• **What you have to do**:
Send back every record exactly.

:: Provided material ::

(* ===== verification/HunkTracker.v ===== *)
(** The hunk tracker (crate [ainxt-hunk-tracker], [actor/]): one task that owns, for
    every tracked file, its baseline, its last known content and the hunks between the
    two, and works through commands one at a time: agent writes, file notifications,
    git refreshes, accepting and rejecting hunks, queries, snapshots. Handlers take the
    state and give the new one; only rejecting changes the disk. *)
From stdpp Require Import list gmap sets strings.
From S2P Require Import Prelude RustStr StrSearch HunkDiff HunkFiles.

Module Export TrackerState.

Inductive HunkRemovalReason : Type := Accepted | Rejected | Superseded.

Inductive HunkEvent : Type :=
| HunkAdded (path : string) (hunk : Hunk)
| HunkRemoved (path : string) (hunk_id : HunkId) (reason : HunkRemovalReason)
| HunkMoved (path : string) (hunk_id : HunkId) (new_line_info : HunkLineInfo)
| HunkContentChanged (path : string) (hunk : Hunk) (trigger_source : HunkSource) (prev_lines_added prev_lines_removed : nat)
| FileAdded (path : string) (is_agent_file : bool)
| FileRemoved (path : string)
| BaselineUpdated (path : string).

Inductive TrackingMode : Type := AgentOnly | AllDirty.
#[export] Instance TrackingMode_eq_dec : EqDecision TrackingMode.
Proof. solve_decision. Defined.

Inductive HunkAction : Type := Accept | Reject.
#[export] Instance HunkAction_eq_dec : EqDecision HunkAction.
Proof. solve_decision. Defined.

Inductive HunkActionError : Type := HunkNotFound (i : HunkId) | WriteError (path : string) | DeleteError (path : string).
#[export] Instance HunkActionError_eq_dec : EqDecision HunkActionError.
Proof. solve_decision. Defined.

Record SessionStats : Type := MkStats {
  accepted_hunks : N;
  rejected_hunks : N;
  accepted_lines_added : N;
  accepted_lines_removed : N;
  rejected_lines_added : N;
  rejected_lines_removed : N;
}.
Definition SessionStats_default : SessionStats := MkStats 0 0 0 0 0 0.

:::

• **Output for this task**:
(* ===== verification/HunkTracker.v ===== *)
(** The hunk tracker (crate [ainxt-hunk-tracker], [actor/]): one task that owns, for
    every tracked file, its baseline, its last known content and the hunks between the
    two, and works through commands one at a time: agent writes, file notifications,
    git refreshes, accepting and rejecting hunks, queries, snapshots. Handlers take the
    state and give the new one; only rejecting changes the disk. *)
From stdpp Require Import list gmap sets strings.
From S2P Require Import Prelude RustStr StrSearch HunkDiff HunkFiles.

Module Export TrackerState.

Inductive HunkRemovalReason : Type := Accepted | Rejected | Superseded.

Inductive HunkEvent : Type :=
| HunkAdded (path : string) (hunk : Hunk)
| HunkRemoved (path : string) (hunk_id : HunkId) (reason : HunkRemovalReason)
| HunkMoved (path : string) (hunk_id : HunkId) (new_line_info : HunkLineInfo)
| HunkContentChanged (path : string) (hunk : Hunk) (trigger_source : HunkSource) (prev_lines_added prev_lines_removed : nat)
| FileAdded (path : string) (is_agent_file : bool)
| FileRemoved (path : string)
| BaselineUpdated (path : string).

Inductive TrackingMode : Type := AgentOnly | AllDirty.
#[export] Instance TrackingMode_eq_dec : EqDecision TrackingMode.
Proof. solve_decision. Defined.

Inductive HunkAction : Type := Accept | Reject.
#[export] Instance HunkAction_eq_dec : EqDecision HunkAction.
Proof. solve_decision. Defined.

Inductive HunkActionError : Type := HunkNotFound (i : HunkId) | WriteError (path : string) | DeleteError (path : string).
#[export] Instance HunkActionError_eq_dec : EqDecision HunkActionError.
Proof. solve_decision. Defined.

Record SessionStats : Type := MkStats {
  accepted_hunks : N;
  rejected_hunks : N;
  accepted_lines_added : N;
  accepted_lines_removed : N;
  rejected_lines_added : N;
  rejected_lines_removed : N;
}.
Definition SessionStats_default : SessionStats := MkStats 0 0 0 0 0 0.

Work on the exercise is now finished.